Is there another way across?

No, he says.

If you were me, I say, and you wanted to get to Brossard on a bike, what would you do?

He sweeps a hand vaguely upriver and names another bridge, 15 kilometers away. Take you longer to detour than just to wait here, he says.

Since I have no intention of waiting until November 15, I change the wording of the question.

He repeats the same answer. Take you longer to detour than just to wait.

I stand and think, but that doesn't help. It rarely does.

Wait for what? I finally ask.

He points. Boat coming through.

It's a drawbridge. It's not closed for the season. It's closed so a boat can pass by. It closed 30 seconds before I came around the switchback. What the sign says is that it's open UNTIL 15 novembre.

The dim white shape I finally recognize as a boat is the QUEBECOIS, out of somewhere north, full of something in bulk--wheat, ore--possibly bound for Toronto.
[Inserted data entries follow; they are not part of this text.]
(** The text Python prints for a float inside an f-string, and
    [json.loads] on the content of a reply requested as a JSON object:
    [None] when decoding raises, otherwise the members of the object, a
    value being kept as the text an f-string prints for it.  Both belong
    to the Python library. *)
Variable float_repr : spec_float -> string.
Variable json_loads : string -> option Json.

(** ["entry-level" if float(e) < 2 else "mid-level" if float(e) < 5 else
    "senior-level"] *)
Definition experience_level (experience : string) : result string :=
  e ← of_option ValueError (Float.parse experience);
  mret (if Float.ltb e (Float.of_Z 2) then "entry-level"
        else if Float.ltb e (Float.of_Z 5) then "mid-level"
        else "senior-level").

Definition evaluate_technical_answer
    (chat : Client)
    (question answer candidate_name candidate_experience_level tech_stack : string)
    : Json :=
  let system_prompt :=
    "You are an expert technical interviewer. Your goal is to be encouraging, " +:+
    "conversational, and educational. You will receive a technical question " +:+
    "and a user's answer from " +:+ candidate_name +:+ ", who is a " +:+
    candidate_experience_level +:+ " candidate in " +:+ tech_stack +:+ "." +:+ Py.nl +:+
    "**Question:** " +:+ Py.dq +:+ question +:+ Py.dq +:+ Py.nl +:+ "**" +:+ candidate_name +:+
    "'s Answer:** " +:+ Py.dq +:+ answer +:+ Py.dq +:+ Py.nl +:+
    "Your task is to perform the following steps and return a single, valid " +:+ "JSON object:" +:+
    Py.nl +:+ "1.  Analyze " +:+ candidate_name +:+
    "'s answer. Determine if it's correct, partially correct, incorrect, or " +:+
    "if they indicated they don't know (e.g., " +:+ Py.dq +:+ "skip" +:+ Py.dq +:+ ", " +:+ Py.dq +:+
    "idk" +:+ Py.dq +:+ ", " +:+ Py.dq +:+ "I don't know" +:+ Py.dq +:+ ", " +:+ Py.dq +:+ "next" +:+
    Py.dq +:+ ")." +:+ Py.nl +:+
    "2.  Write a short, friendly, and encouraging sentence of feedback for " +:+ candidate_name +:+
    ". This should feel like a real person talking directly to them, using " +:+ "their name." +:+
    Py.nl +:+ "    - If " +:+ candidate_name +:+
    " knew the answer, acknowledge their knowledge (e.g., " +:+ Py.dq +:+
    "That's a great explanation, " +:+ candidate_name +:+ "!" +:+ Py.dq +:+ ")." +:+ Py.nl +:+
    "    - If " +:+ candidate_name +:+ " was partially correct, praise their effort (e.g., " +:+
    Py.dq +:+ "You're on the right track, " +:+ candidate_name +:+ "!" +:+ Py.dq +:+ ")." +:+
    Py.nl +:+ "    - If " +:+ candidate_name +:+
    " was incorrect (but attempted an answer), be encouraging about the learning " +:+
    "opportunity (e.g., " +:+ Py.dq +:+ "Thanks for trying, " +:+ candidate_name +:+ "!" +:+
    Py.dq +:+ ")." +:+ Py.nl +:+ "    - If " +:+ candidate_name +:+ " said " +:+ Py.dq +:+ "skip" +:+
    Py.dq +:+ " or " +:+ Py.dq +:+ "don't know" +:+ Py.dq +:+
    ", acknowledge their choice politely and encouragingly, varying the phrasing " +:+ "(e.g., " +:+
    Py.dq +:+ "No worries at all, " +:+ candidate_name +:+ "." +:+ Py.dq +:+ ", " +:+ Py.dq +:+
    "That's okay, " +:+ candidate_name +:+ "!" +:+ Py.dq +:+ ", " +:+ Py.dq +:+ candidate_name +:+
    "! No problem if you'd like to skip this one." +:+ Py.dq +:+ ")." +:+ Py.nl +:+
    "3.  Write a clear, concise, and comprehensive explanation for the **correct " +:+
    "answer** to the original question. Start this explanation with a heading " +:+ "like " +:+
    Py.dq +:+ "Here's a breakdown:" +:+ Py.dq +:+ "." +:+ Py.nl +:+
    "**Return a valid JSON object with the following structure, and nothing " +:+ "else:**" +:+
    Py.nl +:+ "{" +:+ Py.nl +:+ "  " +:+ Py.dq +:+ "feedback" +:+ Py.dq +:+ ": " +:+ Py.dq +:+
    "Your friendly feedback sentence here, using the candidate's name." +:+ Py.dq +:+ "," +:+
    Py.nl +:+ "  " +:+ Py.dq +:+ "explanation" +:+ Py.dq +:+ ": " +:+ Py.dq +:+
    "Your comprehensive correct answer here." +:+ Py.dq +:+ Py.nl +:+ "}" in
  let response :=
    chat (mkRequest [mkMessage system system_prompt] MODEL 500 "0.7" true) in
  match content_text response ≫= json_loads with
  | Some result => result
  | None =>
      JObject
        (<["feedback" := "Great, thank you for your response, " +:+
                         (if Py.truthy candidate_name then candidate_name else "Anuj") +:+ "!"]>
         (<["explanation" := "Let's move on to the next question."]> ∅))
  end.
The entire center section of the bridge has been hoisted straight up like a levitating playing card--I can see it now that I understand what I'm looking at in the dark--and the QUEBECOIS is inching toward it. Until it stops inching and just sits there. As do I and another bicyclist who's arrived.
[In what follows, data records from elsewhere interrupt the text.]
(** * Beam planning: the visibility matrix and the greedy scheduler of [main.py]

    A shallow embedding of [src/main.py].  Python floats are the kernel's
    binary64 numbers, Python lists are lists indexed the Python way (a
    negative index counts from the end, anything else out of range raises
    [IndexError]), dictionaries are association lists in insertion order, and
    a raised exception is the [Raise] branch of the result type [res].
    Strings are sequences of code points below 256. *)

From Stdlib Require Import ZArith Lia Bool Ascii String DecimalString DecimalNat.
From Stdlib Require Import Uint63 PrimFloat FloatOps FloatAxioms SpecFloat.
From Stdlib Require Import Permutation.
From stdpp Require Import base list strings.

#[local] Open Scope string_scope.
#[local] Open Scope Z_scope.

(** ** Exceptions *)

Inductive exn : Type :=
| ZeroDivisionError
| OverflowError
| ValueError_math_domain
| ValueError_invalid_literal
| IndexError
| KeyError.

Inductive res (A : Type) : Type :=
| Ok (a : A)
| Raise (e : exn).

Arguments Ok {A} a.
Arguments Raise {A} e.

(** Sequencing: [x ← m; k] runs [k] on the value of [m], and an exception
    raised by [m] is the result. *)
#[global] Instance res_bind : MBind res :=
  fun A B (k : A -> res B) (m : res A) =>
    match m with
    | Ok a => k a
    | Raise e => Raise e
    end.

Definition is_ok {A : Type} (m : res A) : bool :=
  match m with Ok _ => true | Raise _ => false end.

(** A loop whose body may raise: the state is threaded through the
    iterations and the first exception ends the loop. *)
Fixpoint foldM {S A : Type} (f : S -> A -> res S) (s : S) (l : list A)
  : res S :=
  match l with
  | [] => Ok s
  | a :: rest => s' ← f s a; foldM f s' rest
  end.

(** [range(a, a + n)] and [range(n)]. *)
Definition range_from (a : Z) (n : nat) : list Z :=
  map (fun k : nat => a + Z.of_nat k) (seq 0 n).

Definition range (n : nat) : list Z := range_from 0 n.

(** ** Floats, as Python evaluates them *)

Module PyFloat.

(** [a / b] on floats raises when the divisor compares equal to zero. *)
Definition truediv (a b : float) : res float :=
  if PrimFloat.eqb b 0%float then Raise ZeroDivisionError
  else Ok (PrimFloat.div a b).

(** [x ** 2].  CPython answers the special cases itself (a NaN is returned
    as it is, an infinity gives [inf], a zero gives [0.0]) and hands the rest
    to the platform's [pow] on [|x|], raising [OverflowError] when that
    overflows; an underflow to zero is not an error.  The platform's [pow] at
    exponent two is taken to be the rounded product. *)
Definition pow2 (x : float) : res float :=
  if PrimFloat.is_nan x then Ok x
  else if PrimFloat.is_infinity x then Ok infinity
  else if PrimFloat.eqb x 0%float then Ok 0%float
  else
    let ix := PrimFloat.mul (PrimFloat.abs x) (PrimFloat.abs x) in
    if PrimFloat.is_infinity ix then Raise OverflowError else Ok ix.

(** [math.sqrt]: a domain error below zero. *)
Definition sqrt (x : float) : res float :=
  if PrimFloat.ltb x 0%float then Raise ValueError_math_domain
  else Ok (PrimFloat.sqrt x).

(** [max(a, b)] and [min(a, b)] keep the first argument unless the second
    is strictly greater (smaller). *)
Definition max (a b : float) : float := if PrimFloat.ltb a b then b else a.
Definition min (a b : float) : float := if PrimFloat.ltb b a then b else a.

(** [math.degrees(x)] is [x * (180.0 / pi)]. *)
Definition radToDeg : float :=
  Eval vm_compute in PrimFloat.div 180%float 0x1.921fb54442d18p+1%float.

Definition degrees (x : float) : float := PrimFloat.mul x radToDeg.

End PyFloat.

(** ** Lists, indexed as Python indexes them *)

Module PyList.

(** The position an index denotes in a list of [len] elements. *)
Definition index (len : nat) (i : Z) : res nat :=
  let n := Z.of_nat len in
  let j := if i <? 0 then i + n else i in
  if (0 <=? j) && (j <? n) then Ok (Z.to_nat j) else Raise IndexError.

Definition getitem {A : Type} (l : list A) (i : Z) : res A :=
  k ← index (length l) i;
  match l !! k with
  | Some x => Ok x
  | None => Raise IndexError
  end.

Definition setitem {A : Type} (l : list A) (i : Z) (x : A) : res (list A) :=
  k ← index (length l) i;
  Ok (<[k:=x]> l).

End PyList.

(** ** Strings *)

Module PyStr.

(** The characters [str.split()], [str.strip()] and [int()] treat as white
    space, among the code points below 256. *)
Definition is_space (c : ascii) : bool :=
  let n := N_of_ascii c in
  ((9 <=? n) && (n <=? 13) || (28 <=? n) && (n <=? 32)
   || (n =? 133) || (n =? 160))%N.

Definition is_digit (c : ascii) : bool :=
  let n := N_of_ascii c in ((48 <=? n) && (n <=? 57))%N.

Definition digit_value (c : ascii) : nat := N.to_nat (N_of_ascii c - 48).

(** [needle in hay]. *)
Fixpoint contains (needle hay : string) : bool :=
  String.prefix needle hay
  || match hay with
     | EmptyString => false
     | String _ rest => contains needle rest
     end.

Fixpoint lstrip (s : string) : string :=
  match s with
  | EmptyString => EmptyString
  | String c rest => if is_space c then lstrip rest else s
  end.

Fixpoint rstrip (s : string) : string :=
  match s with
  | EmptyString => EmptyString
  | String c rest =>
    match rstrip rest with
    | EmptyString => if is_space c then EmptyString else String c EmptyString
    | r => String c r
    end
  end.

Definition strip (s : string) : string := rstrip (lstrip s).

(** [s.split()]: the maximal runs of characters that are not white space.
    [cur] is the run being read, last character first. *)
Definition flush (cur : list ascii) (k : list string) : list string :=
  match cur with
  | [] => k
  | _ => string_of_list_ascii (rev cur) :: k
  end.

Fixpoint split_from (cur : list ascii) (s : string) : list string :=
  match s with
  | EmptyString => flush cur []
  | String c rest =>
    if is_space c then flush cur (split_from [] rest)
    else split_from (c :: cur) rest
  end.

Definition split (s : string) : list string := split_from [] s.

(** [str(n)] for an integer. *)
Definition str (n : Z) : string :=
  if n <? 0 then String "-" (NilEmpty.string_of_uint (Nat.to_uint (Z.to_nat (- n))))
  else NilEmpty.string_of_uint (Nat.to_uint (Z.to_nat n)).

(** [int(s)], base ten: white space around the literal is dropped, a sign
    may come first, and single underscores may separate digits. *)
Fixpoint parse_digits (acc : nat) (after_digit : bool) (s : string)
  : option nat :=
  match s with
  | EmptyString => if after_digit then Some acc else None
  | String c rest =>
    if is_digit c then parse_digits (digit_value c + 10 * acc)%nat true rest
    else if Ascii.eqb c "_" then
      if after_digit then parse_digits acc false rest else None
    else None
  end.

Definition int (s : string) : res Z :=
  let t := strip s in
  let '(neg, body) :=
    match t with
    | String "-" r => (true, r)
    | String "+" r => (false, r)
    | _ => (false, t)
    end in
  match parse_digits 0 false body with
  | Some n => Ok (if neg then - Z.of_nat n else Z.of_nat n)
  | None => Raise ValueError_invalid_literal
  end.

End PyStr.

(** ** Dictionaries, in insertion order *)

Module PyDict.

Abbreviation dict K V := (list (K * V)).

Definition keys {K V : Type} (d : dict K V) : list K := map fst d.

Fixpoint lookup `{EqDecision K} {V : Type} (d : dict K V) (k : K)
  : option V :=
  match d with
  | [] => None
  | (k', v) :: rest => if decide (k' = k) then Some v else lookup rest k
  end.

(** [d[k]]. *)
Definition getitem `{EqDecision K} {V : Type} (d : dict K V) (k : K)
  : res V :=
  match lookup d k with
  | Some v => Ok v
  | None => Raise KeyError
  end.

(** [d[k] = v]: a key already present keeps its place. *)
Fixpoint setitem `{EqDecision K} {V : Type} (d : dict K V) (k : K) (v : V)
  : dict K V :=
  match d with
  | [] => [(k, v)]
  | (k', v') :: rest =>
    if decide (k' = k) then (k', v) :: rest else (k', v') :: setitem rest k v
  end.

End PyDict.

(** ** The program *)

Record Vector3 : Type := mkVector3 { vx : float; vy : float; vz : float }.

(** Center of the earth. *)
Definition origin : Vector3 := mkVector3 0 0 0.

Definition beams_per_satellite : Z := 32.
Definition colors_per_satellite : Z := 4.
Definition valid_color_ids : list string := ["A"; "B"; "C"; "D"].
Definition self_interference_max : float := 10%float.
Definition non_starlink_interference_max : float := 20%float.
Definition max_user_visible_angle : float := 45%float.

Inductive BeamState : Type :=
| AVAILIBLE
| IN_USE
| UNAVAILIBLE.

#[global] Instance BeamState_eq_dec : EqDecision BeamState.
Proof. solve_decision. Defined.

Definition is_available (s : BeamState) : bool :=
  match s with AVAILIBLE => true | _ => false end.

(** [scenario['sats']], [scenario['users']] and [scenario['interferers']]:
    positions by identifier, the identifiers being the strings read. *)
Record Scenario : Type := mkScenario {
  sats : PyDict.dict string Vector3;
  users : PyDict.dict string Vector3;
  interferers : PyDict.dict string Vector3
}.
The gateman takes a call from the control room, which is across the river and has blue windows. Something wrong with the boat, maybe something with its balance. Whatever, they lower the bridge section and he unlocks the gate, and the other bicyclist and I pedal slowly behind him as he walks across and unlocks the other side, and then whoosh-zoom, into the dark again, thinking how awful a death it is to be crushed by the bridge gears, as the gateman told me happened to one of two old ladies out walking last year, on another bridge. No gate.

Is there a gate now? I asked him. He snorted and nodded.
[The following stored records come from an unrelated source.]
(** * Avatar locomotion and floorplan editing of the Phaser Habbo engine

    A shallow embedding of
      - [packages/renderer/src/entities/HabboAvatarSprite.ts]
        (the avatar locomotion state machine and its screen projection),
      - [packages/client/src/scenes/FloorplanScene.ts]
        (the tile editing operations of the floorplan editor),
      - the door-mask projection of the room scene.

    Conventions of the embedding.
      - A TypeScript [number] that holds a coordinate is an exact rational
        ([Q]); no rounding error of IEEE doubles is modelled.  Counters,
        headings, heights and timestamps are integers ([Z]).
      - [Date.now()] is an input: every method that reads the clock takes
        the value read as its first argument [now].
      - The Phaser sprites are presentation only; [updateSprite] touches
        nothing but them and is therefore not part of the state.  The
        container position set by [updateScreenPosition] is kept. *)

From Stdlib Require Import ZArith QArith Qround Qminmax Lia Lqa Bool List.
From Stdlib Require String Ascii.
From stdpp Require Import base option list.
Import ListNotations.

Local Open Scope Z_scope.

(** ** JavaScript numeric helpers *)

Module Math.

(** [Math.floor] on an exact rational. *)
Definition floor (x : Q) : Q := inject_Z (Qfloor x).

(** [Math.round]: nearest integer, ties towards plus infinity. *)
Definition round (x : Q) : Q := inject_Z (Qfloor (x + (1 # 2))).

(** [Math.min] on two rationals. *)
Definition min (a b : Q) : Q := Qmin a b.

End Math.

(** [Array.prototype.shift]: the first element (if any) and the rest. *)
Definition shift {A : Type} (l : list A) : option A * list A :=
  match l with
  | [] => (None, [])
  | a :: r => (Some a, r)
  end.

(** ** Vector3 *)

(** Modelled from the spec: the class [Vector3] of [data/types/Vector3],
    whose declaration is not among the sources.  It is the continuous
    position [(x, y, z)] of the data model; [set] overwrites the three
    fields and [clone] builds a fresh vector with the same fields. *)
Record Vector3 : Type := mkVector3 { vx : Q; vy : Q; vz : Q }.

Definition Vector3_set (x y z : Q) (_ : Vector3) : Vector3 := mkVector3 x y z.
Definition Vector3_clone (v : Vector3) : Vector3 := mkVector3 (vx v) (vy v) (vz v).

(** ** The avatar *)

Record HabboAvatarSprite : Type := mkAvatar {
  position : Vector3;
  direction : Z;
  isWalking : bool;
  currentPath : list Vector3;
  currentTarget : option Vector3;
  moveStartTime : Z;
  moveStartPos : Vector3;
  frameCounter : Z;
  frameUpdateCounter : Z;
  (** [container.x], [container.y] *)
  container : Q * Q
}.

(** Field initialisers that are never reassigned. *)
Definition moveDuration : Z := 500.
Definition frameUpdateInterval : Z := 3.

(** Assignments to single fields. *)
Definition set_position (v : Vector3) (s : HabboAvatarSprite) :=
  mkAvatar v (direction s) (isWalking s) (currentPath s) (currentTarget s)
    (moveStartTime s) (moveStartPos s) (frameCounter s) (frameUpdateCounter s)
    (container s).
Definition set_direction (d : Z) (s : HabboAvatarSprite) :=
  mkAvatar (position s) d (isWalking s) (currentPath s) (currentTarget s)
    (moveStartTime s) (moveStartPos s) (frameCounter s) (frameUpdateCounter s)
    (container s).
Definition set_isWalking (b : bool) (s : HabboAvatarSprite) :=
  mkAvatar (position s) (direction s) b (currentPath s) (currentTarget s)
    (moveStartTime s) (moveStartPos s) (frameCounter s) (frameUpdateCounter s)
    (container s).
Definition set_currentPath (p : list Vector3) (s : HabboAvatarSprite) :=
  mkAvatar (position s) (direction s) (isWalking s) p (currentTarget s)
    (moveStartTime s) (moveStartPos s) (frameCounter s) (frameUpdateCounter s)
    (container s).
Definition set_currentTarget (t : option Vector3) (s : HabboAvatarSprite) :=
  mkAvatar (position s) (direction s) (isWalking s) (currentPath s) t
    (moveStartTime s) (moveStartPos s) (frameCounter s) (frameUpdateCounter s)
    (container s).
Definition set_moveStartTime (t : Z) (s : HabboAvatarSprite) :=
  mkAvatar (position s) (direction s) (isWalking s) (currentPath s)
    (currentTarget s) t (moveStartPos s) (frameCounter s)
    (frameUpdateCounter s) (container s).
Definition set_moveStartPos (v : Vector3) (s : HabboAvatarSprite) :=
  mkAvatar (position s) (direction s) (isWalking s) (currentPath s)
    (currentTarget s) (moveStartTime s) v (frameCounter s)
    (frameUpdateCounter s) (container s).
Definition set_frameCounter (n : Z) (s : HabboAvatarSprite) :=
  mkAvatar (position s) (direction s) (isWalking s) (currentPath s)
    (currentTarget s) (moveStartTime s) (moveStartPos s) n
    (frameUpdateCounter s) (container s).
Definition set_frameUpdateCounter (n : Z) (s : HabboAvatarSprite) :=
  mkAvatar (position s) (direction s) (isWalking s) (currentPath s)
    (currentTarget s) (moveStartTime s) (moveStartPos s) (frameCounter s) n
    (container s).
Definition set_container (c : Q * Q) (s : HabboAvatarSprite) :=
  mkAvatar (position s) (direction s) (isWalking s) (currentPath s)
    (currentTarget s) (moveStartTime s) (moveStartPos s) (frameCounter s)
    (frameUpdateCounter s) c.

(** Strict comparisons of JavaScript numbers, as booleans. *)
Definition Qgt0 (x : Q) : bool := negb (Qle_bool x 0).
Definition Qlt0 (x : Q) : bool := negb (Qle_bool 0 x).
Definition Qeq0 (x : Q) : bool := Qeq_bool x 0.

(** [calculateDirection(from, to)]; the last line reads [this.direction]. *)
Definition calculateDirection (s : HabboAvatarSprite) (from to : Vector3) : Z :=
  let dx := (vx to - vx from)%Q in
  let dy := (vy to - vy from)%Q in
  if Qeq0 dx && Qlt0 dy then 0
  else if Qgt0 dx && Qlt0 dy then 1
  else if Qgt0 dx && Qeq0 dy then 2
  else if Qgt0 dx && Qgt0 dy then 3
  else if Qeq0 dx && Qgt0 dy then 4
  else if Qlt0 dx && Qgt0 dy then 5
  else if Qlt0 dx && Qeq0 dy then 6
  else if Qlt0 dx && Qlt0 dy then 7
  else direction s.

(** [setDirection]: the sprite refresh it triggers is presentation only. *)
Definition setDirection (newDirection : Z) (s : HabboAvatarSprite) : HabboAvatarSprite :=
  if negb (direction s =? newDirection) then set_direction newDirection s else s.

(** Modelled from the spec: [IsometricEngine.tileToScreen], whose source is
    not among the files.  Each unit of [tileX] advances the screen position
    by (+32, +16), each unit of [tileY] by (-32, +16), each unit of height
    moves up by 32. *)
Definition tileToScreen (tileX tileY height : Q) : Q * Q :=
  (32 * tileX - 32 * tileY, 16 * tileX + 16 * tileY - 32 * height)%Q.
So whoosh. I think I'm headed toward Brossard because the gateman pointed in its general direction--and then there's a leg-pumping uphill, and then a braking descent on the other side of the overpass, and directly above this set of very clever metal baffles that forces you to slow down instead of zooming out onto the street after the downhill, there are more road signs--and one says BROSSARD. Sometimes God smiles.

Then there's an interlude while I get directions from a guy walking his dog. The high point is when he says turn onto Boulevard Rome, and I say turn left? and he says you can only turn left, there's a river. So he sets me off toward a particular highway service road that will take me to another road that will take me where I'm going, but when I get to the service road--there's the bike path again! God smiles.

So zoom.

The bike path doesn't actually lead to the door of my hotel, but it passes within, say, three stones' throws of it. I amuse the clerk, walking in out of the dark with a bicycle and a reservation.

Train station to hotel: 2.5 hours. Should get it down to one hour when I figure out the bike paths.

Tomorrow starts the real writing. For now, the big trauma is that there are no napkins in my room, so I'm eating my takeout calzone with Kleenex.